Material for this exercise Block Start
(** X18 (src/modules/detection-rules-manager.ts, fetchDetectionRules,
    saveToCache and loadFromCache): rules that a fetch returned and cached
    are loaded back by a manager constructed later for as long as they are
    younger than the update interval; from the moment their age reaches
    the interval loadFromCache answers false and loads nothing. *)
Theorem rules_cache_round_trip m remote bundled now fetched m' later :
  fetchDetectionRules m remote bundled now true = (Returned fetched, m') ->
  truthy (Some fetched) = true ->
  now <> 0%Z ->
  let out :=
    loadFromCache (restarted m') (Some (detection_rules_cache m')) later in
  ((later - now < updateInterval m)%Z ->
   fst out = true /\ cachedRules (snd out) = fetched
   /\ RulesManager.lastUpdate (snd out) = now)
  /\ ((updateInterval m <= later - now)%Z ->
      fst out = false /\ cachedRules (snd out) = JNull).
Proof.
  intros Hf Ht Hnow. unfold fetchDetectionRules in Hf.
  assert (m' = saveToCache m fetched now true) as ->.
  { destruct (_ && _).
    - destruct (rules_of remote) as [r|].
      + by injection Hf as <- <-.
      + destruct (rules_of bundled) as [r|]; [|done].
        by injection Hf as <- <-.
    - destruct (rules_of bundled) as [r|]; [|done].
      by injection Hf as <- <-. }
  cbn [saveToCache detection_rules_cache loadFromCache rules
         cached_lastUpdate restarted updateInterval].
  rewrite Ht. apply Z.eqb_neq in Hnow. rewrite Hnow. cbn [negb andb].
  destruct (later - now <? updateInterval m)%Z eqn:Hd.
  - apply Z.ltb_lt in Hd. split; [done|lia].
  - apply Z.ltb_ge in Hd. split; [lia|done].
Qed.

End CacheFacts.

(* ===================================================================== *)
(** ** The logs *)
(* ===================================================================== *)

Module LogFacts.

Import LogBatch.

Lemma slice_last_length {A} n (l : list A) :
  (length (slice_last n l) <= n)%nat.
Proof. unfold slice_last. rewrite length_drop. lia. Qed.

Lemma slice_last_app {A} n (l k : list A) :
  slice_last n (slice_last n l ++ k) = slice_last n (l ++ k).
Proof.
  unfold slice_last. rewrite !length_app, length_drop.
  destruct (decide (length l <= n)%nat) as [Hle|Hgt].
  - replace (length l - n)%nat with 0%nat by lia. simpl.
    by replace (length l - 0)%nat with (length l) by lia.
  - rewrite !drop_app, drop_drop, length_drop. f_equal; f_equal; lia.
Qed.

Lemma slice_last_idemp {A} n (l : list A) :
  slice_last n (slice_last n l) = slice_last n l.
Proof.
  rewrite <- (app_nil_r (slice_last n l)) at 1.
  by rewrite slice_last_app, app_nil_r.
Qed.

Section Runtime.

Variable stringify_length : list json -> list json -> Z.

Local Abbreviation run := (run stringify_length).
Local Abbreviation step := (step stringify_length).

Lemma run_snoc b es e : run b (es ++ [e]) = step (run b es) e.
Proof. unfold LogBatch.run. by rewrite foldl_app. Qed.

(** X19 (src/scripts/background.ts, _doFlush with logUrlAccess and
    logEvent): whatever is logged and whenever the flush alarm fires, the
    stored access log never holds more than 1000 entries and the stored
    security log never more than 500. *)
Theorem stored_logs_bounded es :
  (length (default [] (accessLogs (run empty es))) <= 1000)%nat
  /\ (length (default [] (securityEvents (run empty es))) <= 500)%nat.
Proof.
  induction es as [|e es IH] using rev_ind; [simpl; lia|].
  rewrite run_snoc. set (b := run empty es) in *.
  destruct e as [logEntry now|logEntry now|read written]; simpl.
  - unfold queueAccess, scheduleFlush. simpl. by destruct (flushScheduled b).
  - unfold queueSecurity, scheduleFlush. simpl. by destruct (flushScheduled b).
  - unfold onFlushAlarm, _doFlush. simpl.
    destruct (_ && _); simpl; [|done].
    split; apply slice_last_length.
Qed.

(** X20 (src/scripts/background.ts, scheduleFlush with the check:flush
    alarm): entries never wait without a flush being scheduled: whenever
    no flush is scheduled both pending lists are empty; and however many
    entries are queued, no more alarms have been created than flushes have
    run. *)
Theorem pending_entries_await_flush es :
  flushScheduled (run empty es) = false ->
  pendingAccess (run empty es) = []
  /\ pendingSecurity (run empty es) = []
  /\ (length (flushAlarms (run empty es)) <= flushes es)%nat.
Proof.
  assert (forall es,
            let b := run empty es in
            (flushScheduled b = false ->
             pendingAccess b = [] /\ pendingSecurity b = [])
            /\ (length (flushAlarms b)
                <= flushes es + (if flushScheduled b then 1 else 0))%nat) as H.
  { clear es. intros es. unfold flushes.
    induction es as [|e es IH] using rev_ind; [simpl; split; [done|lia]|].
    rewrite run_snoc, filter_app, length_app. cbv zeta in IH.
    set (b := run empty es) in *. destruct IH as [IH1 IH2].
    destruct e as [logEntry now|logEntry now|read written];
      rewrite filter_cons; simpl.
    - unfold queueAccess, scheduleFlush. simpl.
      destruct (flushScheduled b) eqn:Hs; simpl;
        (split; [done|]); rewrite ?length_app; simpl; lia.
    - unfold queueSecurity, scheduleFlush. simpl.
      destruct (flushScheduled b) eqn:Hs; simpl;
        (split; [done|]); rewrite ?length_app; simpl; lia.
    - unfold onFlushAlarm, _doFlush. simpl.
      destruct (_ && _); simpl; (split; [done|]);
        destruct (flushScheduled b); lia. }
  intros Hs. destruct (H es) as [H1 H2]. rewrite Hs in H2.
  destruct (H1 Hs) as [? ?]. split; [done|]. split; [done|lia].
Qed.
Material for this exercise Block End
About this exercise:
Wherever the word "pendingSecurity" occurs in the data, copy that whole line.

Result of this task:
  /\ pendingSecurity (run empty es) = []
             pendingAccess b = [] /\ pendingSecurity b = [])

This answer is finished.